Lors de la réforme luthérienne la tradition perdure mais en langue allemande. La forme évolue avec l'introduction de chorals en introduction, en intermèdes et en conclusion, puis des arias s'y intègrent pour sceller la forme oratoriopassion. En général, les Passions se découpaient en deux parties, afin d'encadrer le sermon du prédicateur. Le texte des Passions s'éloigne parfois de la stricte lecture des Evangiles, pour intégrer des textes poétiques contemporains ou plus anciens propices à la méditation et même des textes d'autres Evangiles.
On suppose que Bach a écrit quatre Passions, une pour chaque évangile bien que deux d'entre elles seulement nous soient parvenues en totalité : la Passion selon St-Jean et la Passion selon St-Matthieu. De la passion selon St-Marc, un seul mouvement nous est parvenu. Quant à sa Passion selon St-Luc elle est perdue, et la version que l'on entend parfois est d'authenticité plus que douteuse. De ses quatre Passions, la Passion selon St-Jean est probablement la première, écrite dès 1724, donc peu après son installation à Leipzig. La Passion selon St-Matthieu suivra de peu en 1727.
Il existe quatre versions de la passion selon St Jean de J.S. Bach. Depuis la Réforme, la ville de Leipzig avait coutume de donner le vendredi saint la Passion selon Saint Jean dans la seule église Saint-Nicolas pour les services du matin. Les textes évangéliques se parèrent peu à peu d'interventions chorales qui, pour représenter la foule, harmonisaient le cantus firmus.
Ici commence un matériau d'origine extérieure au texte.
(** X12: messages go to registered webhooks only.  Whatever fails, the
    only call of [fetch] that posts to a webhook is a POST on
    [/api/webhook/refresh], and it posts to the webhook named in the request,
    which is registered; lookups, registrations and deletions post nothing.
    Every POST of a run of [scheduled] goes to a webhook of the table. *)
Theorem posts_go_to_registered_webhooks env w :
  (forall request, exists s,
      trace (snd (fetch env request w)) = trace w ++ s /\
      forall target form,
        In (WebhookPost target form) s ->
        pathname request = "/api/webhook/refresh" /\ method request = "POST" /\
        params_get "webhook" (searchParams request) = Some target /\
        In target (map webhook (table w))) /\
  (exists s,
      trace (snd (scheduled env w)) = trace w ++ s /\
      forall target form,
        In (WebhookPost target form) s -> In target (map webhook (table w))).
Proof.
  split.
  - intros request. unfold fetch.
    destruct (String.eqb_spec (pathname request) "/api/webhook") as [Hp|Hp].
    + destruct (method request =? "OPTIONS")%string; [unfold webhook_options, ret; no_posts|].
      destruct (method request =? "GET")%string.
      { destruct (webhook_get_posts env request w) as (s & Hs & Hno).
        exists s. split; [exact Hs|]. intros target form Hin. now apply Hno in Hin. }
      destruct (method request =? "POST")%string.
      { destruct (webhook_post_posts env request w) as (s & Hs & Hno).
        exists s. split; [exact Hs|]. intros target form Hin. now apply Hno in Hin. }
      destruct (method request =? "DELETE")%string; [|unfold ret; no_posts].
      destruct (webhook_delete_posts env request w) as (s & Hs & Hno).
      exists s. split; [exact Hs|]. intros target form Hin. now apply Hno in Hin.
    + destruct (String.eqb_spec (pathname request) "/api/webhook/refresh") as [Hr|Hr];
        [|unfold ret; no_posts].
      destruct (String.eqb_spec (method request) "POST") as [Hm|Hm];
        cbn [negb]; [|unfold ret; no_posts].
      destruct (webhook_refresh_posts env request w) as (s & Hs & Hto).
      exists s. split; [exact Hs|]. intros target form Hin.
      destruct (Hto target form Hin). auto.
  - unfold scheduled, bind at 1, db_select_all. destruct (DB env _); [|no_posts].
    destruct (sweep_posts env (table w) (mkWorld (table w) (trace w ++ [DbSelectAll])))
      as (s & Hs & Hto).
    rewrite Hs. cbn [trace]. rewrite <- app_assoc. eexists. split; [reflexivity|].
    intros target form [Hin|Hin]; [discriminate | now apply (Hto target form)].
Qed.
Lemma confirmSet_second_variant_ignored_witness :
  global_id Fixture.A2 ∈ discarded (confirmSet (Some Fixture.A1) Fixture.loaded) ∧
  confirmSet (Some Fixture.A2) (confirmSet (Some Fixture.A1) Fixture.loaded)
  = confirmSet (Some Fixture.A1) Fixture.loaded.
Proof.
  apply confirmSet_second_variant_ignored.
  - vm_compute. lia.
  - vm_compute. set_solver.
  - vm_compute. do 3 right. left.
  - vm_compute. congruence.
  - reflexivity.
Defined.

(** ** The sorted pool *)

(** C10: [poolSortedDex] is a permutation of the pool, ordered by
    [dex_number] ascending with a set whose [dex_number] is not a number
    counted as 999999, ties broken by [global_id] ascending; so nothing with
    a key below 999999 comes after a set without a number. *)
Theorem poolSortedDex_sorted_permutation (pool : list PSet) :
  poolSortedDex pool ≡ₚ pool ∧
  StronglySorted dex_order (poolSortedDex pool) ∧
  ∀ l1 b l2 a,
    poolSortedDex pool = l1 ++ b :: l2 →
    ¬ has_dex_number b →
    a ∈ l2 → 999999 ≤ dex_key a.
Proof.
  split; [apply poolSortedDex_Permutation|].
  split; [apply poolSortedDex_sorted|].
  intros l1 b l2 a Heq Hb Ha.
  pose proof (poolSortedDex_sorted pool) as Hs. rewrite Heq in Hs.
  apply StronglySorted_app_1_r, StronglySorted_cons in Hs as [Hall _].
  rewrite Forall_forall in Hall. specialize (Hall a Ha).
  unfold dex_order, dex_key, has_dex_number in *.
  destruct (dex_number b) as [| |n]; [lia|lia|].
  destruct Hb. by exists n.
Qed.

Lemma poolSortedDex_sorted_permutation_witness :
  global_id <$> poolSortedDex Fixture.pool = [Val 1; Val 2; Val 3; Val 4; Val 5] ∧
  999999 ≤ dex_key Fixture.D1.
Proof.
  split; [reflexivity|].
  apply (proj2 (proj2 (poolSortedDex_sorted_permutation
                         (Fixture.D1 :: Fixture.pool)))
           [Fixture.A1; Fixture.A2; Fixture.B1; Fixture.C1]
           Fixture.D1 [Fixture.D1] Fixture.D1).
  - reflexivity.
  - intros [n Hn]. discriminate Hn.
  - left.
Defined.
(** * The optimiser service's response pipeline (src/main.py)

    A shallow embedding of [extract_json], [normalize_suggestions],
    [normalize_metrics], the [/optimize] handler, [call_ollama] and
    [ping], together with the parts of the Python runtime they call
    ([str.strip], [re.sub] on the two fence patterns, [str.find],
    [str.count], [json.loads], [json.dumps], [str], [str.format] on the
    prompt template).

    Conventions.
    - A Python [str] is a sequence of Unicode code points: [str := list N].
    - A raised exception is the [Raise] branch of [result].
    - A decoded JSON document is the tagged union [json]; a [dict] keeps
      insertion order, so it is an association list with distinct keys.
    - The handler starts from the decoded body of the request (what
      [request.get_json] returned) and ends with the value it hands to
      [jsonify] and the status.
    - The runtime is CPython 3.11: the messages and positions of
      [json.JSONDecodeError], the Unicode white space of [str.strip], the
      shortest [repr] of a float.
    - [print] calls only write to the console and are left out.
    - The exchange with the model server ([requests.post] and the decoding
      of its reply) is a parameter of [call_ollama]. *)

From Stdlib Require Import String Ascii DecimalString.
From Stdlib Require Import ZArith NArith Lia Bool List.
From Stdlib Require DecimalPos DecimalZ.
Import ListNotations.

(* ===================================================================== *)
(** * Python strings *)
(* ===================================================================== *)

Module PyStr.

Definition char := N.
Definition str := list char.

(** A literal of the Python source: every character of it is ASCII, so
    its code points are its bytes. *)
Definition lit (s : string) : str :=
  List.map N_of_ascii (list_ascii_of_string s).

Definition QUOTE : char := 34%N.       (* the double quote *)
Definition BACKSLASH : char := 92%N.
Definition LBRACE : char := 123%N.     (* { *)
Definition RBRACE : char := 125%N.     (* } *)
Definition NEWLINE : char := 10%N.

(** [jlit] writes a text that holds double quotes: each apostrophe of the
    literal stands for a double quote. *)
Definition jlit (s : string) : str :=
  List.map (fun c => if N.eqb c 39 then QUOTE else c) (lit s).

Fixpoint str_eqb (a b : str) : bool :=
  match a, b with
  | [], [] => true
  | x :: a', y :: b' => N.eqb x y && str_eqb a' b'
  | _, _ => false
  end.

(** [str.isspace] on one code point (the Unicode White_Space and
    bidirectional-separator characters CPython tests for). *)
Definition isspace (c : char) : bool :=
  ((9 <=? c) && (c <=? 13) || (28 <=? c) && (c <=? 32)
   || (c =? 133) || (c =? 160) || (c =? 5760)
   || (8192 <=? c) && (c <=? 8202)
   || (c =? 8232) || (c =? 8233) || (c =? 8239) || (c =? 8287)
   || (c =? 12288))%N.

Fixpoint lstrip (s : str) : str :=
  match s with
  | c :: r => if isspace c then lstrip r else s
  | [] => []
  end.

Definition rstrip (s : str) : str := rev (lstrip (rev s)).

(** [s.strip()] *)
Definition strip (s : str) : str := rstrip (lstrip s).

(** [s.startswith(p)] *)
Fixpoint startswith (p s : str) : bool :=
  match p, s with
  | [], _ => true
  | x :: p', y :: s' => N.eqb x y && startswith p' s'
  | _ :: _, [] => false
  end.

(** [s.endswith(p)] *)
Definition endswith (p s : str) : bool := startswith (rev p) (rev s).

(** [s[a:b]] for [0 <= a] and [0 <= b]. *)
Definition slice (s : str) (a b : nat) : str := firstn (b - a) (skipn a s).

(** [s.find(c)] for a one-character [c]: the least index holding [c], or
    [-1]. *)
Fixpoint find_from (c : char) (s : str) (i : Z) : Z :=
  match s with
  | [] => (-1)%Z
  | x :: r => if N.eqb x c then i else find_from c r (i + 1)%Z
  end.
(** * Signaler: the websocket signalling relay of [api/websocket.go]

    A shallow embedding of the connection handler of the signaler
    ([HandleRootWSUpgrade], [handleWS], [handleClientMessage] and the
    senders [sendMembers], [sendSdp], [sendCandidate], [sendPing],
    [announceExit]) together with the properties of its specification.

    The Go code runs one goroutine per connection and shares two things
    between connections: the room directory (package [room]) and the
    transports of the sessions stored in it.  The embedding threads both
    through a state monad, together with the trace of what one handler
    invocation did to them. *)

From stdpp Require Import gmap strings list fin_maps.

Set Default Proof Using "Type".

(** ** Data model *)

(** [jwt.PionClaim]: the identity a validated token carries. *)
Record PionClaim := mkClaim {
  ApiKeyID : string;
  Room : string;
  SessionKey : string
}.

(** Modelled from the spec: the struct [pionSession], declared outside
    [api/websocket.go] and built there as [{mu, websocket, claims}]: the
    claims and the transport of one connection.  The transport (a
    [*websocket.Conn]) is a handle into the world below; the mutex [mu]
    only serialises writers and has no sequential content. *)
Record pionSession := mkSession {
  websocket : nat;
  claims : PionClaim
}.

#[global] Instance PionClaim_eq_dec : EqDecision PionClaim.
Proof. solve_decision. Defined.
#[global] Instance pionSession_eq_dec : EqDecision pionSession.
Proof. solve_decision. Defined.
Lemma series_of_store d y a i s v ys xs req :
  series_of {| by_iso3 := store d i y s a v; years_by_iso3 := ys;
               sexes_by_iso3 := xs; required_ages := req |} i y s !! a
  = Some (Some v).
Proof.
  unfold series_of, block_of, store. simpl.
  rewrite lookup_insert_eq. simpl. rewrite lookup_insert_eq. simpl.
  rewrite lookup_insert_eq. simpl. apply lookup_insert_eq.
Qed.

Lemma is_empty_false (s : string) : s <> "" -> PyStr.is_empty s = false.
Proof. destruct s; [congruence|reflexivity]. Qed.

Lemma load_row_required_ages (idx : oecd_index) (r : gmap string string) :
  required_ages (load_row idx r) = required_ages idx.
Proof.
  unfold load_row.
  destruct (_ || _); [reflexivity|]. destruct (negb _); reflexivity.
Qed.

Lemma load_rows_required_ages (rs : list (gmap string string)) (idx : oecd_index) :
  required_ages (fold_left load_row rs idx) = required_ages idx.
Proof.
  revert idx. induction rs as [|r rs IH]; intros idx; simpl; [reflexivity|].
  rewrite IH. apply load_row_required_ages.
Qed.

(** One row whose value does not parse: the row is stored, as not-a-number. *)
Lemma load_row_bad_value (idx : oecd_index) (r : gmap string string) :
  indexed_row (required_ages idx) r ->
  py_float (cell r "OBS_VALUE") = None ->
  stored_for (load_row idx r) r = Some (Some S754_nan).
Proof.
  intros (H1 & H2 & H3 & H4 & H5) Hf. unfold stored_for, load_row.
  rewrite !is_empty_false by assumption. simpl.
  rewrite bool_decide_eq_true_2 by assumption. simpl.
  rewrite Hf. apply series_of_store.
Qed.
Lemma zero_or_nan_div (x y : float) :
  zero_or_nan x -> zero_or_nan y -> PrimFloat.is_nan (x / y)%float = true.
Proof.
  unfold zero_or_nan. rewrite FloatFacts.is_nan_spec, FloatAxioms.div_spec.
  destruct (Prim2SF x) as [s| | |]; try contradiction; intros _;
    destruct (Prim2SF y) as [s'| | |]; try contradiction; intros _; reflexivity.
Qed.

Lemma zero_vector_head (x : float) (v : list float) :
  zero_vector (x :: v) -> zero_or_nan x /\ zero_vector v.
Proof.
  intros H. apply Forall_cons in H as [Hx Hv]. split; [|exact Hv].
  apply eqb_zero in Hx as [s Hs]. unfold zero_or_nan. now rewrite Hs.
Qed.

Lemma dot_fold_zero (u v : list float) (acc : float) :
  zero_or_nan acc -> zero_vector u \/ zero_vector v ->
  zero_or_nan (fold_left (fun acc xy => (acc + fst xy * snd xy)%float)
                         (combine u v) acc).
Proof.
  revert v acc. induction u as [|x u IH]; intros v acc Hacc Hz; simpl; [exact Hacc|].
  destruct v as [|y v]; simpl; [exact Hacc|].
  apply IH.
  - apply zero_or_nan_add; [exact Hacc|].
    destruct Hz as [Hz|Hz]; apply zero_vector_head in Hz as [H0 _].
    + now apply zero_or_nan_mul_l.
    + now apply zero_or_nan_mul_r.
  - destruct Hz as [Hz|Hz]; apply zero_vector_head in Hz as [_ Hz]; auto.
Qed.

Lemma dot_zero (u v : list float) :
  zero_vector u \/ zero_vector v -> zero_or_nan (NumPy.dot u v).
Proof. apply dot_fold_zero. exact zero_or_nan_zero. Qed.

Lemma norm_zero (v : list float) : zero_vector v -> zero_or_nan (NumPy.norm v).
Proof.
  intros H. apply zero_or_nan_sqrt. apply dot_zero. now left.
Qed.

(** The cosine similarity with a zero vector on either side is NaN. *)
Lemma cosine_zero_nan (row q : list float) :
  zero_vector row \/ zero_vector q ->
  PrimFloat.is_nan
    (NumPy.dot row q / (NumPy.norm row * NumPy.norm q))%float = true.
Proof.
  intros H. apply zero_or_nan_div; [now apply dot_zero|].
  destruct H as [H|H].
  - apply zero_or_nan_mul_l. now apply norm_zero.
  - apply zero_or_nan_mul_r. now apply norm_zero.
Qed.

End ZeroFacts.

Module RetrieveFacts.
Import NumPy.

Lemma sort_lt_asym (a b : float) : sort_lt a b = true -> sort_lt b a = false.
Proof.
  rewrite FloatFacts.sort_lt_rank, FloatFacts.sort_lt_rank_false. unfold lex3.
  destruct (rank a) as [[a1 a2] a3], (rank b) as [[b1 b2] b3]. simpl. lia.
Qed.

Lemma sort_lt_nan_r (a b : float) :
  PrimFloat.is_nan a = false -> PrimFloat.is_nan b = true -> sort_lt a b = true.
Proof. intros Ha Hb. unfold sort_lt. now rewrite Ha, Hb. Qed.

Lemma sort_lt_nan_l (a b : float) :
  PrimFloat.is_nan a = true -> sort_lt a b = false.
Proof. intros Ha. unfold sort_lt. now rewrite Ha. Qed.

Lemma slice_from_fmap {A B : Type} (f : A -> B) (start : Z) (l : list A) :
  slice_from start (f <$> l) = f <$> slice_from start l.
Proof. unfold slice_from. now rewrite length_fmap, fmap_drop. Qed.

Lemma top_indices_entries (similarities : list float) (top_k : Z) :
  top_indices similarities top_k = fst <$> top_entries similarities top_k.
Proof.
  unfold top_indices, top_entries, argsort.
  change (map fst (sorted_entries similarities))
    with (fst <$> sorted_entries similarities).
  now rewrite slice_from_fmap, fmap_reverse.
Qed.

(** The selection is the reversal of a suffix of the sorted entries, and
    for a positive [top_k] the suffix has [min top_k n] entries. *)
Lemma top_entries_suffix (similarities : list float) (top_k : Z) :
  exists n, top_entries similarities top_k
            = reverse (drop n (sorted_entries similarities))
            /\ ((1 <= top_k)%Z ->
                Z.of_nat (length similarities - n)
                = Z.min top_k (Z.of_nat (length similarities))).
Proof.
  unfold top_entries, slice_from. eexists. split; [reflexivity|].
  intros Hk. rewrite SortFacts.length_sorted_entries.
  destruct (Z.ltb_spec (- top_k) 0); lia.
Qed.

Section Suffix.
Context {A : Type} (S : list A) (n : nat).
En 1717, les autorités de Leipzig permirent d'exécuter une passion-oratorio de style polyphonique lors de la liturgie des vêpres, soit l'après-midi, du Vendredi Saint. Cet oratorio de la Passion devait être chanté en deux parties, encadrant un long sermon du prédicateur. Le texte de l'oratorio devait mêler le récit évangélique et des commentaires méditatifs. Plusieurs poètes proposèrent des livrets susceptibles d'être mis en musique pour ces cérémonies. L'un des plus célèbres était alors Der für die Sünde gemarterte und sterbende Jesus (Jésus, qui a souffert et est mort pour nos péchés) de B. H. Brockes qui servira de base au texte de la Passion selon St Jean de Bach.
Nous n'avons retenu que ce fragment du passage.